Automne 2012 Quand ça va mal

Contexte déterminant 

Benoit a perdu son emploi en mars dernier, et moi en juin.
Quelques mois avant, nous avons été victime d’un incendie à notre appart et ça a été un calvaire avec la compagnie d’assurance et la compagnie de nettoyage qui ont tenté de nous escroquer. Avec le propriétaire qui est dans le sud pour l’hiver, l’absence de chez-soi, notre toutou en pension et le stress immense que tout ça engendre à quelques semaines de Noël, notre vie fut un « peu » chamboulée.
Ça peut paraître une folie nous le savons, mais apparemment nous ne raisonnons pas comme tout le monde. Nous avons pris la décision que je m’inscrivais au doctorat, d’abord parce que le système actuel d’éducation ne permet plus officiellement aux spécialistes (histoire, anthropologie, géographie, etc.) d’enseigner dans les écoles secondaires régulières. Autrefois, il existait un certificat en pédagogie, permettant de parfaire le parcours de l’enseignant(e). Aujourd’hui les propositions sont si complexes que c’est à se demander si ce n’est pas fait exprès pour décourager les spécialistes pour protéger ceux qui ont fait leur baccalauréat classique d’enseignement. Mon parcours scolaire était dirigé pour enseigner au collégial, mais c’était sans compter les nombres de places disponibles et les profs qui partent beaucoup plus tard à la retraite. J’ai eu tout de même la chance d’enseigner au secondaire en passant par la porte d’en arrière comme on dit, dans des classes d’accueil et dans un collège privé à l’extérieur de Montréal, parce qu’il y a beaucoup moins de profs qui se bousculent aux portes et l’employeur n’a pas le choix de faire preuve de souplesse.  Mais ma situation précaire m’a fait perdre mon emploi quand le collège a dû couper des postes, j’étais la première sur la ligne de tir.
J’avais commencé une maîtrise à distance en enseignement d’univers social (une des solutions proposées) pour me permettre d’enseigner à Montréal et ainsi me rapprocher de chez-moi, parce que trois heures de route par jour ça use. Un des critères d’admissibilité : prouver que j’enseignais déjà dans un établissement….
Bon coup de chance, un collège à l’extérieur de Montréal m’avait donné cette faveur deux ans auparavant (je compatissais tout de même avec TOUS ces spécialistes sans emploi, coincés dans une règle comme celle-là) mais en perdant mon emploi, à mon tour, je ne pourrai plus la session suivante, prouver que j’enseigne dans un établissement scolaire.

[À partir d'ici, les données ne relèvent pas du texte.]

Lemma upd_counted {S} f i n (s : system S) : 0 <= i -> (forall t, sft_count (f t) = s16 (sft_count t + n)) -> counted i n s (upd_sft f i s).
Proof.
  intros Hi Hf. split; [|done|].
  - cbn. generalize i as i'. induction (sfthead s) as [|t sp IH]; intros i'; cbn [change_sft]; [done|].
    destruct (_ <? _); cbn [concat]; rewrite !length_app; [by rewrite length_alter|by rewrite IH].
  - intros j Hj. cbn. rewrite find_change by done. case_decide as E; [subst j|]; destruct (find_sft _ _); cbn; try done.
    by rewrite Hf.
Qed.

Lemma counted_down {S} i (s s1 s2 : system S) : counted i 1 s s1 -> counted i (-1) s1 s2 ->
  (forall t, find_sft (sfthead s) i = Some t -> sft_count t = 0) -> 0 <= i -> counted i 0 s s2.
Proof.
  intros [L1 T1 F1] [L2 T2 F2] H0 Hi. split; [congruence|congruence|]. intros j Hj. rewrite F2, F1 by done.
  destruct (find_sft (sfthead s) j) as [t|] eqn:E; [|done]. cbn. case_decide; [subst j|done]. by rewrite (H0 t E).
Qed.

(** ** The services keep the tables *)

(** What is relied on: the device drivers leave the tables and the handles alone. *)
Class HandleLaws (S : Type) `{!DosServices S} := {
  hl_driver d c n t (s : system S) st n' t' s' :
    char_execrh (CharDevice := sv_driver d) c n t s = Some (st, n', t', s') -> same_handles s s';
  hl_error d st (s : system S) a s' : char_error (CharDevice := sv_driver d) st s = (a, s') -> same_handles s s' }.

Section services.
  Context {S : Type} `{!BlockCache S, !DosState S, !BlockTransfer S, !NameServices S, !DosServices S, !HandleLaws S}.
  Context (cf steps ents fuel : nat).

Lemma error_loop_same d k : forall status count (s : system S) r c s',
  error_loop (CharDevice0 := sv_driver d) k status count s = Some (r, c, s') -> same_handles s s'.
Proof.
  induction k as [|k IH]; intros status count s r c s'; cbn [error_loop]; [done|].
  destruct (char_error status s) as [a s1] eqn:E. apply hl_error in E. intros Hr. etransitivity; [exact E|].
  destruct (_ || _); [by injection Hr as _ _ <-|]. destruct (a =? CONTINUE); [by injection Hr as _ _ <-|].
  destruct (a =? RETRY); [by injection Hr as _ _ <-|]. by apply IH in Hr.
Qed.

Lemma binary_same d k : forall n bp c (s : system S) r q s',
  BinaryCharIO (CharDevice0 := sv_driver d) k n bp c s = Some (r, q, s') -> same_handles s s'.
Proof.
  induction k as [|k IH]; intros n bp c s r q s'; cbn [BinaryCharIO]; [done|].
  destruct (CharRequest _ _ _ _ _) as [[[err rq] s1]|] eqn:E; [|done].
  assert (same_handles s s1) as Hs.
  { unfold CharRequest in E. destruct (char_execrh c n bp s) as [[[[st cnt] tr] s2]|] eqn:E2; [|done].
    apply hl_driver in E2. destruct (is_error st).
    - destruct (error_loop _ _ _ _) as [[[e' c'] s3]|] eqn:E3; [|done]. apply error_loop_same in E3.
      injection E as _ _ <-. by etransitivity.
    - by injection E as _ _ <-. }
  destruct (err =? 1); [intros Hr%IH; by etransitivity|]. by intros [= _ _ <-].
Qed.

Lemma installed_same b (s : system S) r s' : IsShareInstalled b s = (r, s') -> same_handles s s'.
Proof. unfold IsShareInstalled. intros [= _ <-]. by destruct (_ && _). Qed.

Lemma sharing_same sh (s : system S) : same_handles s (with_sharing sh s).
Proof. done. Qed.

(** Closing counts the entry down, or changes nothing. *)
Lemma DosCloseSft_counts i fnp (s : system S) t rc fnp' s' :
  idx_to_sft i s = Some t -> Z.land (sft_flags t) SFT_FSHARED = 0 ->
  DosCloseSft cf fuel i false fnp s = Some (rc, fnp', s') ->
  rc = SUCCESS /\ counted i (-1) s s' \/ rc <> SUCCESS /\ same_handles s s'.
Proof.
  intros Ht Hsh. unfold DosCloseSft. rewrite Ht, Hsh. cbn [Z.eqb negb].
  assert (0 <= i) as Hi by (apply idx_to_sft_range in Ht; lia).
  destruct (negb (Z.land (sft_flags t) SFT_FDEVICE =? 0)).
  - destruct (device_of (sft_dcb t) s) as [dev|]; [|done].
    destruct (if negb (Z.land (dh_attr dev) SFT_FOCRM =? 0) then _ else _) as [[r s1]|] eqn:E; [|done].
    assert (same_handles s s1) as Hs1.
    { destruct (negb (Z.land (dh_attr dev) SFT_FOCRM =? 0)); [|by injection E as _ <-].
      destruct (BinaryCharIO _ _ _ _ _) as [[[r' q] s2]|] eqn:E2; [|done]. apply binary_same in E2. by injection E as _ <-. }
    destruct (Z.eqb_spec r SUCCESS); cbn [negb]; intros [= <- <- <-]; [left|by right].
    split; [done|]. eapply counted_before; [exact Hs1|]. by apply upd_counted.
  - destruct (dos_close cf i fnp s) as [[[r f1] s1]|] eqn:E; [|done]. apply dos_close_same in E. cbn [orb].
    destruct (Z.eqb_spec r SUCCESS) as [->|Hr]; cbn [negb]; [|intros [= <- <- <-]; by right].
    destruct (find_sft (sfthead s1) i) as [t1|]; [|done].
    destruct (if sft_count t1 =? 1 then _ else _) as [s2|] eqn:E2; [|done]. intros [= <- <- <-]. left. split; [done|].
    eapply counted_before; [|by apply upd_counted]. etransitivity; [exact E|].
    destruct (sft_count t1 =? 1); [|by injection E2 as <-].
    destruct (IsShareInstalled true s1) as [b s3] eqn:E3. apply installed_same in E3. etransitivity; [exact E3|].
    destruct b; [|by injection E2 as <-].
    destruct (0 <=? sft_shroff t1); [destruct (close_file _ _) as [sh|]; [|done]|]; injection E2 as <-;
      (split; [by apply change_counts|done]).
Qed.

(** ** Handles and counts *)

(** How many handles stand for entry [i]. *)
Definition refs (i : Z) (tab : list Z) : Z := Z.of_nat (length (filter (fun h => h = i) tab)).

Lemma refs_pos i tab : 0 <= refs i tab.
Proof. unfold refs. lia. Qed.

Lemma refs_in i tab : i ∈ tab -> 1 <= refs i tab.
Proof.
  intros Hi. unfold refs. assert (i ∈ filter (fun h => h = i) tab) as Hf by (by apply list_elem_of_filter).
  destruct (filter _ tab); [by apply elem_of_nil in Hf|cbn; lia].
Qed.

Lemma refs_insert i k x y tab : tab !! k = Some y ->
  refs i (<[k := x]> tab) = refs i tab - (if decide (y = i) then 1 else 0) + (if decide (x = i) then 1 else 0).
Proof.
  unfold refs. revert k. induction tab as [|z tab IH]; intros k Hk; [done|]. destruct k as [|k]; cbn in Hk.
  - injection Hk as ->. change (<[0%nat := x]> (y :: tab)) with (x :: tab). rewrite !filter_cons.
    repeat case_decide; cbn [length]; lia.
  - change (<[Datatypes.S k := x]> (z :: tab)) with (z :: <[k := x]> tab). rewrite !filter_cons. specialize (IH k Hk).
    destruct (decide (z = i)); cbn [length]; lia.
Qed.

(** The handles of the running process stand for open entries, whose counts have
    room for them and for those of the [others]. *)
Record handles_ok (others : Z -> Z) (s : system S) : Prop := {
  ho_handles h : h ∈ ps_filetab s -> 0 <= h <= 255;
  ho_others i : 0 <= others i;
  ho_small : Z.of_nat (length (concat (sfthead s))) <= 255;
  ho_open h : h ∈ ps_filetab s -> h <> 255 -> is_Some (find_sft (sfthead s) h);
  ho_count i t : 0 <= i -> find_sft (sfthead s) i = Some t -> refs i (ps_filetab s) + others i <= sft_count t <= 32767 }.
(** kernel/dosfns.c:124-148 *)
Definition GetDriveDPB (drive : Z) (s : state) : Z * option Z :=
  match get_cds1 drive s with
  | None => (DE_INVLDDRV, None)
  | Some cdsp =>
      if (cdsDpb cdsp =? 0) || negb (Z.land (cdsFlags cdsp) CDSNETWDRV =? 0) then (DE_INVLDDRV, None)
      else (SUCCESS, Some (cdsDpb cdsp))
  end.

(** The value returned and, when they are written, [*navc], [*bps] and [*nc];
    [count] tells whether [navc] is a pointer.
    kernel/dosfns.c:734-835 *)
Definition DosGetFree (drive : Z) (count : bool) (s : state) : option (Z * option (Z * Z * Z) * state) :=
  match get_cds1 drive s with
  | None => Some (0xffff, None, s)
  | Some cdsp =>
      if negb (Z.land (cdsFlags cdsp) CDSNETWDRV =? 0) then
        let* (rc, rg, s) := sv_network REM_GETSPACE (-1) [cds1_drive drive s] 0 [] s in
        if negb (rc =? SUCCESS) then Some (0xffff, None, s)
        else
          let* spc := at_ rg 0 in let* nc := at_ rg 1 in let* bps := at_ rg 2 in let* navc := at_ rg 3 in
          Some (if count then Z.land spc 0xff else spc, Some (navc, bps, nc), s)
      else
        let dpbp := cdsDpb cdsp in
        let* s :=
          if count then Some s
          else
            let* (_, s) := call (bc_flush cf (dpb_unit (bc_dpb (below s) dpbp))) s in
            Some (upd_below (fun c => bc_set_dpb dpbp (set_dpb_flags M_CHANGED (bc_dpb c dpbp)) c) s) in
        let* (rc, s) := call (ds_media_check dpbp) s in
        if rc <? 0 then Some (0xffff, None, s)
        else
          let d := bc_dpb (below s) dpbp in
          let* (nfree, s) := if count then call (dos_free cf steps dpbp) s else Some (0, s) in
          let* (spc, navc, nc) := report_space d nfree in
          Some (spc, Some (navc, dpb_secsize d, nc), s)
  end.

(** The drive a string names; a network name, or a single letter, names none.
    kernel/dosfns.c:853-861 *)
Definition string_drive (str : list Z) (s : state) : option Z :=
  let c0 := nth 0 str 0 in
  let c1 := nth 1 str 0 in
  if (c0 =? 0) || (c0 =? ch ".") || slash c0 && negb (slash c1) then Some (ns_default_drive (below s))
  else if c1 =? ch ":" then Some (ns_up_fchar (S := S) c0 - ch "A")
  else None.

(** The structure as it is after the call.
    kernel/dosfns.c:839-892 *)
Definition DosGetExtFree (DriveString : list Z) (s : state) : option (Z * xfreespace * state) :=
  let fields clussize secsize free total :=
    Xfs clussize secsize free total (u32 (free * clussize)) (u32 (total * clussize)) free total in
  let none := fields 0 0 0 0 in
  match (let* drive := string_drive DriveString s in let* c := get_cds drive (below s) in Some (drive, c)) with
  | None => Some (DE_INVLDDRV, none, s)
  | Some (drive, cdsp) =>
      if negb (Z.land (cdsFlags cdsp) CDSNETWDRV =? 0) then
        let* (rc, rg, s) := sv_network REM_GETSPACE (-1) [drive] 0 [] s in
        if negb (rc =? SUCCESS) then Some (DE_INVLDDRV, none, s)
        else
          let* spc := at_ rg 0 in let* nc := at_ rg 1 in let* bps := at_ rg 2 in let* navc := at_ rg 3 in
          Some (SUCCESS, fields spc bps navc nc, s)
      else
        let dpbp := cdsDpb cdsp in
        let* (rc, s) := call (ds_media_check dpbp) s in
        if rc <? 0 then Some (DE_INVLDDRV, none, s)
        else
          let d := bc_dpb (below s) dpbp in
          let* (free, s) := call (dos_free cf steps dpbp) s in
          Some (SUCCESS, fields (dpb_clsmask d + 1) (dpb_secsize d) free (if ISFAT32 d then dpb_xsize d else dpb_size d), s)
  end.

(** ** Current directories *)

(** The name of a drive alone resolves to its current directory.
    kernel/dosfns.c:895-911 *)
Definition DosGetCuDir (drive : Z) (fnp : f_node) (s : state) : option (Z * option (list Z) * state) :=
  let drive := if drive =? 0 then ns_default_drive (below s) else u8 (drive - 1) in
  let path := [ch "A" + Z.land drive 0x1f; ch ":"] in
  let* (rc, d, _, s) := call (truename cf steps ents 0 path CDS_MODE_SKIP_PHYSICAL fnp) s in
  if rc <? SUCCESS then Some (DE_INVLDDRV, None, s) else Some (SUCCESS, Some (drop 3 d), s).

(** [current_ldt] is written through even when it is the sentinel of a network
    name: that store is stray ([None]).
    kernel/dosfns.c:914-953 *)
Definition DosChangeDir (before : Z) (name : list Z) (fnp : f_node) (s : state) : option (Z * state) :=
  let* (result, path, fnp, s) := call (truename cf steps ents before name CDS_MODE_CHECK_DEV_PATH fnp) s in
  if result <? SUCCESS then Some (DE_PATHNOTFND, s)
  else if negb (dv_ldt (below s) =? -1) && (MAX_CDSPATH <=? length path)%nat then Some (DE_PATHNOTFND, s)
  else
    let* (result, s) :=
      if negb (Z.land result IS_NETWORK =? 0) then
        let* (rc, _, s) := sv_network REM_CHDIR (-1) [] 0 path s in Some (rc, s)
      else
        let* (rc, _, s) := call (dos_cd cf steps ents path fnp) s in Some (rc, s) in
    if negb (result =? SUCCESS) then Some (result, s)
    else if dv_ldt (below s) =? -1 then None
    else Some (SUCCESS, upd_below (fun c => dv_set_path (dv_ldt c) path c) s).

(** kernel/dosfns.c:1155-1163 *)
Definition DosSelectDrv (drv : Z) (s : state) : Z * state :=
  let s :=
    match get_cds drv (below s) with
    | Some _ => upd_below (fun c => dv_set_default drv (ns_set_ldt drv c)) s
    | None => upd_below (ns_set_ldt (-2)) s
    end in
  (u8 (ds_lastdrive (below s)), s).

(** ** Files and directories by name *)

(** A name for the file system below: an error, the network, or a path of a drive
    with [fnode[0]].  A device has the result [dev]. *)
Definition on_path (before : Z) (name : list Z) (dev : Z) (remote : list Z -> state -> option (Z * state))
    (local : list Z -> f_node -> state -> option (Z * state)) (fnp : f_node) (s : state) : option (Z * state) :=
  let* (result, path, fnp, s) := call (truename cf steps ents before name CDS_MODE_CHECK_DEV_PATH fnp) s in
  if result <? SUCCESS then Some (result, s)
  else if negb (Z.land result IS_NETWORK =? 0) then remote path s
  else if negb (Z.land result IS_DEVICE =? 0) then Some (dev, s)
  else local path fnp s.

Definition redirect (cmd : Z) (params : list Z) (path : list Z) (s : state) : option (Z * state) :=
  let* (rc, _, s) := sv_network cmd (-1) params 0 path s in Some (rc, s).

(** kernel/dosfns.c:1165-1180 *)
Definition DosDelete (before : Z) (path : list Z) (attrib : Z) (fnp : f_node) (s : state) : option (Z * state) :=
  on_path before path DE_FILENOTFND (redirect REM_DELETE [])
    (fun path fnp s => call (dos_delete cf steps ents path attrib fnp) s) fnp s.

(** kernel/dosfns.c:1215-1230 *)
Definition DosMkRmdir (before : Z) (dir : list Z) (action : Z) (fnp : f_node) (s : state) : option (Z * state) :=
  on_path before dir DE_ACCESS (redirect (if action =? 0x39 then REM_MKDIR else REM_RMDIR) [])
    (fun path fnp s =>
       call (if action =? 0x39 then dos_mkdir cf steps ents path fnp else dos_rmdir cf steps ents path fnp) s) fnp s.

Par chance on m’a assuré dans le milieu qu’à partir du moment où je suis à cette maîtrise, je peux envisager de faire au moins de la suppléance, et petit à petit, en étant déjà sur place, on me donnera vite des tâches d’enseignement puisqu’on manque de profs : ils abandonnent, ils tombent en burnout ou tout simplement démotivés de devoir enseigner une matière dont ils ne veulent pas. Parce qu’évidemment on demande aux futurs enseignants d’être des « pédagogues », le choix de la matière est secondaire. Dans les faits, l’univers de l’enseignement ne ressemble en rien à un épisode de « 30 vies », les matières et les groupes font partie des tâches distribuées selon l’ancienneté. Pour le professeur qui rêvait d’enseigner l’histoire, eh bien t’as frappé le mauvais numéro cette année, c’est soudainement moins exaltant quand tu te retrouves devant un groupe de 35 élèves turbulents que tu dois gérer au maximum et auquel tu auras transmis une infime partie d’une matière qui te laisse plutôt tiède. Je me souviens d’une directrice qui m’avait proposé d’enseigner l’anglais et l’éducation physique à une classe d’adaptation, je ne me souviens plus du terme pour désigner ces étudiants, mais je me souviens que s’en était avec des GROS besoins d’encadrement. Avec les maths, l’anglais et l’éducation physique sont probablement les matières où les étudiants en sauraient plus que moi. Dans une classe comme celle-là ? Je me demande encore si je n’ai pas éclaté de rire quand elle me l’a proposé au téléphone.   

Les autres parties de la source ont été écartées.